Was so impressed on completion of Dashiell Hammett's The Glass Key yesterday that I literally cheered. (Sotto voce, certainly, but audible and with no lack of enthusiasm.) What a brilliantly conceived, plotted and executed work it is. Not a paragraph wasted.
There's a sequence about a third of the way in, in which the protagonist Ned Beaumont first quarrels with his friend and sort of boss Paul Madvig, then crosses over to do business with a rival gang boss and gets himself severely beaten that is so utterly taut in terms of the tension created that I reckon my pulse rate went up just reading it. The thing that takes Hammett into another dimension here is that you're never quite sure of the moral ground you're on, or even what's really taking place in the novel, such that the whole is like some extraordinarily vivid dream played out with impeccable waking logic.

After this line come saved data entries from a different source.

(** A run is one of the executions. *)
Lemma run_exec {A} (p : prog E A) s a s' :
  run p s = (Some a, s') → ∃ t, exec p t (Some a) ∧ replay t s s'.
Proof.
  revert s. induction p as [a'| |X e k IH]; intros s; simpl.
  - intros [= -> ->]. by exists [].
  - done.
  - destruct (h X e s) as [[x|] s1] eqn:Hh; [|done].
    intros (t & Ht & Hr)%IH. exists (Ev e x :: t). simpl. eauto 10.
Qed.

(** The calls of a run with their replies, and its outcome ([None] if the handler
    did not reply). *)
Fixpoint record {A} (p : prog E A) (s : S) : list (event E) * option (option A) :=
  match p with
  | Ret a => ([], Some (Some a))
  | Panic => ([], Some None)
  | Vis e k =>
      match h _ e s with
      | (Some x, s') => let '(t, o) := record (k x) s' in (Ev e x :: t, o)
      | (None, _) => ([], None)
      end
  end.

Lemma record_exec {A} (p : prog E A) s o :
  (record p s).2 = Some o → exec p (record p s).1 o.
Proof.
  revert s. induction p as [a| |X e k IH]; intros s; simpl; [by intros [= <-]..|].
  destruct (h X e s) as [[x|] s1]; [|done]. specialize (IH x s1).
  destruct (record (k x) s1) as [t o']. simpl in *. eauto.
Qed.

(** A handler that always replies. *)
Definition total_handler : Prop := ∀ X (e : E X) s, ∃ x s', h X e s = (Some x, s').

(** A program that does not panic runs to a result. *)
Lemma run_total {A} (p : prog E A) s :
  total_handler → no_panic p → ∃ a s', run p s = (Some a, s').
Proof.
  intros Ht. revert s. induction p as [a| |X e k IH]; intros s Hp; simpl.
  - eauto.
  - by destruct Hp.
  - destruct (Ht X e s) as (x & s' & Hx). rewrite Hx. apply IH, (Hp x).
Qed.

End run.

(** Running an interface call through its implementation is running the
    implementation: the composition of layers is sequential composition. *)
Lemma run_interp {E F S A} (h : handler F S) (f : ∀ X, E X → prog F X) (p : prog E A) s :
  run h (interp f p) s = run (λ X e, run h (f X e)) p s.
Proof.
  revert s. induction p as [a| |X e k IH]; intros s; simpl; [done..|].
  rewrite run_bind. destruct (run h (f X e) s) as [[x|] s']; auto.
Qed.

(** ** Interleaved runs *)

Section pool.
Context {E : Type → Type} {S A : Type} (h : handler E S).

(** Thread [i] makes its next call; the call is atomic on the shared state.
    A call whose handler panics kills that thread only. *)
Inductive pool_step : list (prog E A) * S → list (prog E A) * S → Prop :=
| pool_step_call i X (e : E X) k ps s x s' :
    ps !! i = Some (Vis e k) →
    h X e s = (Some x, s') →
    pool_step (ps, s) (<[i := k x]> ps, s')
| pool_step_panic i X (e : E X) k ps s s' :
    ps !! i = Some (Vis e k) →
    h X e s = (None, s') →
    pool_step (ps, s) (<[i := Panic]> ps, s').

(** A schedule: which thread moves next. Executable counterpart of
    [pool_step], used to exhibit concrete interleavings. *)
Fixpoint run_schedule (sched : list nat) (ps : list (prog E A)) (s : S) : list (prog E A) * S :=
  match sched with
  | [] => (ps, s)
  | i :: sched =>
      match ps !! i with
      | Some (Vis e k) =>
          match h _ e s with
          | (Some x, s') => run_schedule sched (<[i := k x]> ps) s'
          | (None, s') => run_schedule sched (<[i := Panic]> ps) s'
          end
      | _ => run_schedule sched ps s
      end
  end.

Lemma run_schedule_steps sched ps s :
  rtc pool_step (ps, s) (run_schedule sched ps s).
Proof.
  revert ps s. induction sched as [|i sched IH]; intros ps s; simpl; [done|].
  destruct (ps !! i) as [[a| |X e k]|] eqn:Hi; [done..| |done].
  destruct (h X e s) as [[x|] s'] eqn:Hh; (eapply rtc_l; [|apply IH]).
  - by eapply pool_step_call.
  - by eapply pool_step_panic.
Qed.

(** The same with the number of calls made. *)
Lemma run_schedule_nsteps sched ps s :
  ∃ n, (n <= length sched)%nat ∧ nsteps pool_step n (ps, s) (run_schedule sched ps s).
Proof.
  revert ps s. induction sched as [|i sched IH]; intros ps s; simpl; [exists 0%nat; split; [done|constructor]|].
  assert (∀ c, pool_step (ps, s) c → (∃ n, (n <= length sched)%nat ∧ nsteps pool_step n c (run_schedule sched c.1 c.2)) →
    ∃ n, (n <= Datatypes.S (length sched))%nat ∧ nsteps pool_step n (ps, s) (run_schedule sched c.1 c.2)) as Hstep.
  { intros c Hc (n & Hn & Hs). exists (Datatypes.S n). split; [lia|]. by eapply nsteps_l. }
  assert ((∃ n, (n <= length sched)%nat ∧ nsteps pool_step n (ps, s) (run_schedule sched ps s)) →
    ∃ n, (n <= Datatypes.S (length sched))%nat ∧ nsteps pool_step n (ps, s) (run_schedule sched ps s)) as Hskip.
  { intros (n & Hn & Hs). exists n. split; [lia|done]. }
  destruct (ps !! i) as [[a| |X e k]|] eqn:Hi; [by apply Hskip..| |by apply Hskip].
  destruct (h X e s) as [[x|] s'] eqn:Hh.
  - apply (Hstep (_, _)); [by eapply pool_step_call|apply IH].
  - apply (Hstep (_, _)); [by eapply pool_step_panic|apply IH].
Qed.

Lemma run_schedule_app sched sched' ps s :
  run_schedule (sched ++ sched') ps s =
  run_schedule sched' (run_schedule sched ps s).1 (run_schedule sched ps s).2.
Proof.
  revert ps s. induction sched as [|i sched IH]; intros ps s; simpl; [done|].
  destruct (ps !! i) as [[a| |X e k]|]; [apply IH..| |apply IH].
  destruct (h X e s) as [[x|] s']; apply IH.
Qed.

(** One thread alone makes up to [j] calls. *)
Lemma run_schedule_alone j i ps p p' s s' :
  ps !! i = Some p → run_schedule (replicate j 0%nat) [p] s = ([p'], s') →
  run_schedule (replicate j i) ps s = (<[i := p']> ps, s').
Proof.
  revert ps p s. induction j as [|j IH]; intros ps p s Hi Hrun.
  { simpl in Hrun. simplify_eq. by rewrite list_insert_id. }
  rewrite !replicate_S in *. simpl in Hrun. cbn [run_schedule].
  destruct (ps !! i) as [p0|] eqn:Hi0; [|done]. injection Hi as ->. destruct p as [a| |X e k]; [by eapply IH..|].
  assert ((i < length ps)%nat) as Hlt by by eapply lookup_lt_Some.
  destruct (h X e s) as [[x|] s1];
    (erewrite IH; [by rewrite list_insert_insert_eq|by apply list_lookup_insert_eq|exact Hrun]).
Qed.

(** A round in which every thread in turn makes up to [j] calls. [I i] holds of the
    state when [i] of them have moved. *)
Definition round (j threads : nat) : list nat := concat (replicate j <$> seq 0 threads).

Lemma run_schedule_rest {B} j (f g : B → prog E A) (I : nat → S → Prop) (l1 l2 : list B) s :
  (∀ i b s, (l1 ++ l2) !! i = Some b → I i s →
     ∃ s', run_schedule (replicate j 0%nat) [f b] s = ([g b], s') ∧ I (Datatypes.S i) s') →
  I (length l1) s →
  ∃ s', run_schedule (concat (replicate j <$> seq (length l1) (length l2))) ((g <$> l1) ++ (f <$> l2)) s =
          (g <$> l1 ++ l2, s') ∧ I (length (l1 ++ l2)) s'.
Proof.
  revert l1 s. induction l2 as [|b l2 IH]; intros l1 s Hmove HI.
  { exists s. by rewrite !app_nil_r. }
  destruct (Hmove (length l1) b s) as (s' & Hstep & HI'); [by rewrite lookup_app_r, Nat.sub_diag|done|].
  destruct (IH (l1 ++ [b]) s') as (s2 & Hrun & HI2).
  - intros i b' s0. rewrite <- app_assoc. apply Hmove.
  - rewrite length_app. simpl. by rewrite Nat.add_1_r.
  - exists s2. rewrite <- app_assoc in Hrun, HI2. split; [|done].
    cbn [length seq]. rewrite fmap_cons. cbn [concat]. rewrite run_schedule_app.
    rewrite (run_schedule_alone j (length l1) _ (f b) (g b) s s');
      [|by rewrite lookup_app_r, length_fmap, Nat.sub_diag by (by rewrite length_fmap)|done].
    cbn [fst snd]. rewrite fmap_app, <- app_assoc, length_app, Nat.add_1_r in Hrun. simpl in Hrun.
    rewrite <- Hrun. f_equal.
    rewrite fmap_cons, insert_app_r_alt, length_fmap, Nat.sub_diag by by rewrite length_fmap. done.
Qed.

What Hammett achieved in his four novels, written astonishingly in something under three years by my estimation, is something to behold. He invents the hard-bitten, hard-nosed, hard-boiled noir genre, but, as if that's not enough, does something quite different with it in each work. With Red Harvest you have the vortex of violence playing itself inexorably out; with The Dain Curse the whole shebang goes mad gothic; with The Maltese Falcon we enjoy the ultimate Private Investigator as dark hero fantasy turned icy real; and in The Glass Key the level of cold sophistication moves into the reaches of a great novel without compromising its truth as a crime fiction.
It's interesting, by the way, that it's only in The Glass Key that the writer allows his central figure a genuine relationship with a friend, and so much of the power of the work comes from the shattering of that relationship.